I thanks if i have a answer!
Antonio
2010/Jan/11 at 20:42:10
This would be good for all members of the NDP and its ilk to read. Perhaps it will open their eyes and minds for the evil they are espousing.
Jan
2010/Feb/06 at 13:59:41
the only reason why socialist nations failed at the end is because at the end they forget the basis of their ideology, and the fact that they became power hungry or became totalitarians
(i.e. Valdemar linen,Josef Stalin ) they forgot that socialism was for the people and not the government or big corporates.
abdinasir
2010/Sep/22 at 05:08:45
Marx said that there are two types of communism a low level and a high level. late on Lenin went on to explain those levels. The low level being Socialism, and the high level being commmunism.
abdinasir
2010/Sep/22 at 05:11:51
With one foot yet in the jungle humanity ponders it’s direction.

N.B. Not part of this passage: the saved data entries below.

(** The retry schedule.  Rescheduling a row after [attempts] failures counts
    the failure and makes the row due between 0.75 and 1.25 times the nominal
    delay after [now], for every jitter drawn; no other row changes. *)
Theorem reschedule_window t r now factor t' :
  outbox_wf t → r ∈ t_rows t → 0 ≤ ob_attempts r → jitter_factor factor →
  0 ≤ now → now + 375000 ≤ i64_max →
  reschedule (ob_id r) (ob_attempts r) now factor t = t' →
  (∃ retry,
     mkOutboxRow (ob_id r) (ob_target r) (ob_payload r) (ob_message_id r) (ob_attempts r + 1)
       retry (ob_target_kind r) (ob_mailbox_id r) ∈ t_rows t' ∧
     now + 3 * nominal_ms (ob_attempts r) / 4 ≤ retry ≤ now + 5 * nominal_ms (ob_attempts r) / 4) ∧
  filter (λ r', ob_id r' ≠ ob_id r) (t_rows t') = filter (λ r', ob_id r' ≠ ob_id r) (t_rows t).
Proof.
  intros Hwf Hr Ha Hf Hnow Hmax <-. pose proof (backoff_range _ _ Ha Hf) as Hb.
  pose proof (nominal_ms_range _ Ha) as Hn.
  unfold reschedule, reschedule_row, t_update. cbn [t_rows fst].
  assert (0 ≤ 3 * nominal_ms (ob_attempts r) / 4) by (apply Z.div_pos; lia).
  assert (5 * nominal_ms (ob_attempts r) / 4 ≤ 375000) by (apply Z.div_le_upper_bound; lia).
  rewrite decide_True by widths. split.
  - eexists. split.
    + apply list_elem_of_fmap. exists r. split; [by rewrite decide_True by done|done].
    + widths.
  - clear. induction (t_rows t) as [|x l IH]; [done|]. rewrite fmap_cons, !filter_cons, IH.
    case_decide; simpl; repeat case_decide; done.
Qed.

(** ** Witnesses *)

Definition sample_outbox : outbox :=
  (insert_for_mailbox (fill 32 Byte.x01) (fill 16 Byte.x05) 3 [Byte.xaa] 50
     (enqueue (fill 32 Byte.x02) (fill 16 Byte.x06) [Byte.xbb] 10 empty_table).1).1.

Lemma sample_outbox_reachable : rtc outbox_step empty_table sample_outbox.
Proof.
  eapply rtc_l; [apply (ob_insert _ (fill 32 Byte.x02) (fill 16 Byte.x06) [Byte.xbb] 10)|].
  eapply rtc_l; [apply ob_insert_for_mailbox|]. apply rtc_refl.
Qed.

Lemma outbox_invariant_witness : outbox_wf sample_outbox ∧ len (t_rows sample_outbox) = 2.
Proof. split; [apply outbox_invariant, sample_outbox_reachable|reflexivity]. Defined.
(* ===== verification/Identity.v ===== *)
(** * Identity: identity keys, signatures and contact cards

    [crates/core/src/identity/key.rs] (signing and verification),
    [crates/core/src/contact/card.rs] and [crates/core/src/contact/self_card.rs]
    (the signed, versioned routing record and its version counter).  Ed25519 is
    the class [SignatureScheme]; its law is that a key verifies its own
    signatures. *)

From S2P Require Import Prelude Framing SimpleCodec CoreErrors.

(** [ed25519_dalek] on 32-byte secrets. *)
Class SignatureScheme : Type := {
  to_montgomery : bytes → bytes;
  verifying_key : bytes → bytes;
  sign_bytes : bytes → bytes → bytes;
  key_on_curve : bytes → bool;
  verify_strict : bytes → bytes → bytes → bool
}.

Class SignatureLaws {scheme : SignatureScheme} : Prop := {
  own_key_valid sk : key_on_curve (verifying_key sk) = true;
  own_signature_verifies sk m : verify_strict (verifying_key sk) m (sign_bytes sk m) = true
}.

(** [IdentityKey]: the 32-byte secret. *)
Record IdentityKey : Type := mkIdentityKey { secret : bytes }.

Section keys.
Context {scheme : SignatureScheme}.

(** [IdentityKey::public]. *)
Definition public (k : IdentityKey) : bytes := verifying_key (secret k).

(** [IdentityKey::sign]. *)
Definition sign (k : IdentityKey) (message : bytes) : bytes := sign_bytes (secret k) message.

(** [IdentityKey::verify]. *)
Definition verify (pubkey message signature : bytes) : result unit CoreError :=
  if negb (key_on_curve pubkey) then Err (Core_Identity "verification failed")
  else if verify_strict pubkey message signature then Ok tt
  else Err (Core_Identity "verification failed").

(** [ed25519_pub_to_x25519]. *)
Definition ed25519_pub_to_x25519 (pk : bytes) : bytes := to_montgomery pk.

(** [IdentityKey::noise_static_public]. *)
Definition noise_static_public (k : IdentityKey) : bytes := ed25519_pub_to_x25519 (public k).

(** [IdentityKey::sign_cbor]. *)
Definition sign_cbor {T} `{!Serialize T} (k : IdentityKey) (body : T) : result bytes CoreError :=
  let? b := map_err (λ e, Core_Identity ("sign_cbor: " +:+ e)) (into_writer body) in
  Ok (sign k b).

(** [IdentityKey::verify_cbor]. *)
Definition verify_cbor {T} `{!Serialize T} (pubkey : bytes) (body : T) (signature : bytes)
    : result unit CoreError :=
  let? b := map_err (λ _, Core_Identity "verification failed") (into_writer body) in
  verify pubkey b signature.
End keys.

(** The X25519 clamp of [IdentityKey::noise_static_secret] on the first 32 bytes
    of SHA-512 of the secret. *)
Definition clamp (b : bytes) : bytes :=
  let b0 := byte_of_Z (Z.land (Z_of_byte (nth 0 b Byte.x00)) 248) in
  let b31 := byte_of_Z (Z.lor (Z.land (Z_of_byte (nth 31 b Byte.x00)) 127) 64) in
  <[31%nat := b31]> (<[0%nat := b0]> b).

Definition noise_static_secret (sha512 : bytes → bytes) (k : IdentityKey) : bytes :=
  clamp (take 32 (sha512 (secret k))).

(** ** [contact/card.rs] *)

Record ContactCardBody : Type := mkContactCardBody {
  card_identity : bytes;
  card_onion : string;
  card_mailboxes : list string;
  card_version : Z;
  card_expires_at : Z
}.

Record ContactCard : Type := mkContactCard { card_body : ContactCardBody; card_signature : bytes }.

#[export] Instance ContactCardBody_eq_decision : EqDecision ContactCardBody.
Proof. solve_decision. Defined.
#[export] Instance ContactCard_eq_decision : EqDecision ContactCard.
Proof. solve_decision. Defined.

Section cards.
Context {scheme : SignatureScheme} {ser : Serialize ContactCardBody}.

(** [ContactCard::sign]. *)
Definition card_sign (signer : IdentityKey) (onion : string) (mailboxes : list string)
    (version ttl_secs now : Z) : result ContactCard CoreError :=
  let? ttl := if decide (ttl_secs ≤ i64_max) then Ok ttl_secs
              else Err (Core_Contact (Contact_Other "card: ttl overflows i64")) in
  let? expires_at := if decide (i64_min ≤ now + ttl ≤ i64_max) then Ok (now + ttl)
                     else Err (Core_Contact (Contact_Other "card: expires_at overflows i64")) in
  let body := mkContactCardBody (public signer) onion mailboxes version expires_at in
  let? signature := sign_cbor signer body in
  Ok (mkContactCard body signature).

(** [ContactCard::verify]. *)
Definition card_verify (card : ContactCard) (now : Z) : result bytes CoreError :=
  let body := card_body card in
  if decide (now > card_expires_at body) then Err (Core_Contact (Contact_Other "card: expired"))
  else
    let? _ := map_err (λ _, Core_Contact (Contact_Other "card: signature verification failed"))
      (verify_cbor (card_identity body) body (card_signature card)) in
    Ok (card_identity body).

(** ** [contact/self_card.rs] *)

Definition DEFAULT_TTL_SECS : Z := 7 * 24 * 3600.

(** The transaction of [build_next_self_card] on the singleton
    [self_card_state.version].  SQLite's [version + 1] becomes a REAL beyond the
    64-bit range, which the [i64] read refuses; the bump is then rolled back. *)
Definition bump_version (version : Z) : Z * result Z CoreError :=
  transaction version (λ v,
    if decide (v + 1 ≤ i64_max) then Ok (v + 1, v + 1)
    else Err (Core_Storage (Storage_Other
      "self_card: read version: Invalid column type Real at index: 0, name: version"))).

(** [build_next_self_card]. *)
Definition build_next_self_card (signer : IdentityKey) (onion : string)
    (mailboxes : list string) (ttl_secs now : Z) : action Z ContactCard CoreError :=
  let! version := bump_version in
  let! version_u64 := lift (if decide (in_u64 version) then Ok version
    else Err (Core_Storage (Storage_Other "self_card: version overflowed u64"))) in
  lift (card_sign signer onion mailboxes version_u64 ttl_secs now).

(** A sequence of publications from version counter [version]. *)
Fixpoint publish_all (version : Z) (signer : IdentityKey)
    (requests : list (string * list string * Z * Z)) : Z * list ContactCard :=
  match requests with
  | [] => (version, [])
  | (onion, mailboxes, ttl, now) :: requests' =>
      let '(version', r) := build_next_self_card signer onion mailboxes ttl now version in
      let '(version'', cards) := publish_all version' signer requests' in
      (version'', match r with Ok c => c :: cards | Err _ => cards end)
  end.
End cards.

(** ** Lemmas *)

Section card_facts.
Context {scheme : SignatureScheme} {ser : Serialize ContactCardBody}.

Lemma verify_cbor_sign {laws : SignatureLaws} signer (body : ContactCardBody) s :
  sign_cbor signer body = Ok s → verify_cbor (public signer) body s = Ok tt.
Proof.
  unfold sign_cbor, verify_cbor. destruct (into_writer body) as [b|e]; simpl; [|done].
  intros [= <-]. unfold verify, public, sign. by rewrite own_key_valid, own_signature_verifies.
Qed.

Lemma card_sign_Ok signer onion mailboxes version ttl now c :
  card_sign signer onion mailboxes version ttl now = Ok c →
  ttl ≤ i64_max ∧ i64_min ≤ now + ttl ≤ i64_max ∧
  card_body c = mkContactCardBody (public signer) onion mailboxes version (now + ttl) ∧
  sign_cbor signer (card_body c) = Ok (card_signature c).
Proof.
  unfold card_sign. case_decide; [|done]. simpl. case_decide; [|done]. simpl.
  intros (s & Hs & [= <-])%bind_Ok_inv. done.
Qed.

(** A publication either leaves the counter alone and fails, or moves it up by
    one; the card it returns, if any, carries the new value. *)
Lemma build_next_self_card_spec version signer onion mailboxes ttl now version' r :
  build_next_self_card signer onion mailboxes ttl now version = (version', r) →
  version ≤ version' ∧ (∀ c, r = Ok c → version < version' ∧ card_version (card_body c) = version').
Proof.
  unfold build_next_self_card, bump_version, bind_action, transaction.
  case_decide; cbn; [|intros [= <- <-]; split; [lia|done]].
  case_decide; cbn; intros [= <- <-]; (split; [lia|]); [|done].
  intros c (_ & _ & Hb & _)%card_sign_Ok. rewrite Hb. simpl. lia.
Qed.

Lemma publish_all_versions version signer requests version' cards :
  publish_all version signer requests = (version', cards) →
  version ≤ version' ∧ Forall (λ c, version < card_version (card_body c) ≤ version') cards ∧
  StronglySorted (λ c c', card_version (card_body c) < card_version (card_body c')) cards.
Proof.
  revert version cards. induction requests as [|[[[onion mailboxes] ttl] now] requests IH];
    intros version cards; cbn [publish_all].
  { intros [= <- <-]. split_and!; [lia|constructor..]. }
  destruct (build_next_self_card _ _ _ _ _ _) as [v1 r] eqn:E1.
  destruct (publish_all v1 signer requests) as [v2 cards2] eqn:E2. intros [= <- <-].
  apply build_next_self_card_spec in E1 as [Hle Hc]. apply IH in E2 as (Hle2 & Hall & Hs).
  assert (Forall (λ c, version < card_version (card_body c) ≤ v2) cards2) as Hall'.
  { eapply Forall_impl; [exact Hall|]. simpl. intros; lia. }
  destruct r as [c|e]; [|split_and!; [lia|done|done]].
  destruct (Hc c eq_refl) as [Hlt Hv]. split_and!.
  - lia.
  - constructor; [lia|done].
  - constructor; [done|]. eapply Forall_impl; [exact Hall|]. simpl. intros; lia.
Qed.

(** Cards verify until they expire.  A card this identity signs verifies for
    every receiver up to and including its expiry, as a card of this identity,
    and is refused after it; publishing any sequence of cards gives strictly
    increasing versions above the counter they started from. *)
Theorem self_card_lifecycle {laws : SignatureLaws} version signer onion mailboxes ttl now c now' requests :
  card_sign signer onion mailboxes version ttl now = Ok c →
  (card_verify c now' =
     if decide (now' ≤ now + ttl) then Ok (public signer)
     else Err (Core_Contact (Contact_Other "card: expired"))) ∧
  StronglySorted (λ a b, card_version (card_body a) < card_version (card_body b))
    (publish_all version signer requests).2 ∧
  Forall (λ a, version < card_version (card_body a)) (publish_all version signer requests).2.
Proof.
  intros (_ & _ & Hb & Hs)%card_sign_Ok. split.
  - unfold card_verify. apply verify_cbor_sign in Hs. rewrite Hb in *. simpl in *. rewrite Hs. simpl.
    repeat case_decide; done || lia.
  - destruct (publish_all version signer requests) as [v cards] eqn:E.
    apply publish_all_versions in E as (_ & Hall & Hsorted).
    split; [done|]. eapply Forall_impl; [exact Hall|]. simpl. intros; lia.
Qed.
End card_facts.

(** ** Witness: a toy scheme where a signature is the signed text behind the key *)

#[local] Instance toy_scheme : SignatureScheme := {|
  to_montgomery pk := pk; verifying_key sk := sk; sign_bytes sk m := sk ++ m; key_on_curve _ := true;
  verify_strict pk m s := bool_decide (s = pk ++ m)
|}.
Lemma toy_laws : SignatureLaws.
Proof. split; intros; [done|]. by apply bool_decide_eq_true_2. Qed.

#[local] Instance codec_card_body : Codec ContactCardBody :=
  codec_via (λ b, (card_identity b, card_onion b, card_mailboxes b, card_version b, card_expires_at b))
    (λ v, Some (mkContactCardBody v.1.1.1.1 v.1.1.1.2 v.1.1.2 v.1.2 v.2))
    (λ '(mkContactCardBody _ _ _ _ _), eq_refl).
(** Cards as the other files' witnesses encode them. *)
Definition codec_contact_card : Codec ContactCard :=
  codec_via (λ c, (card_body c, card_signature c)) (λ v, Some (mkContactCard v.1 v.2))
    (λ '(mkContactCard _ _), eq_refl).
#[local] Existing Instance serialize_of.

Lemma self_card_lifecycle_witness :
  let signer := mkIdentityKey (fill 32 Byte.x09) in
  ∃ c, card_sign signer "a.onion" [] 1 3600 100 = Ok c ∧
    card_verify c 3700 = Ok (public signer) ∧
    (card_version ∘ card_body) <$> (publish_all 1 signer [("a.onion", [], 60, 100); ("b.onion", [], 60, 200)]).2
      = [2; 3].
Proof.
  intros signer.
  destruct (card_sign signer "a.onion" [] 1 3600 100) as [c|e] eqn:E; [|vm_compute in E; discriminate].
  exists c. split; [reflexivity|]. split; [|vm_compute; reflexivity].
  pose proof (self_card_lifecycle (laws := toy_laws) 1 signer "a.onion" [] 3600 100 c 3700 [] E) as [H _].
  exact H.
Defined.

Which is more envious…intellectualism or instinct?
Patrick
2010/Oct/11 at 02:48:51
I agree with nietzsche, the irrationality, and greed of humans must be deciphered and mutated. a consciousness shift must occur, that is not the absolute negation of the self, where the ego loses itself into the vast economy of existence, rather, we will find ourselves at the doorstep of a clitoris.
Erik
2010/Dec/26 at 03:00:25
I think both Marx and Nietzsche have said the same things.Marx in some what lighter tone and Nietzsche in a harsher tone.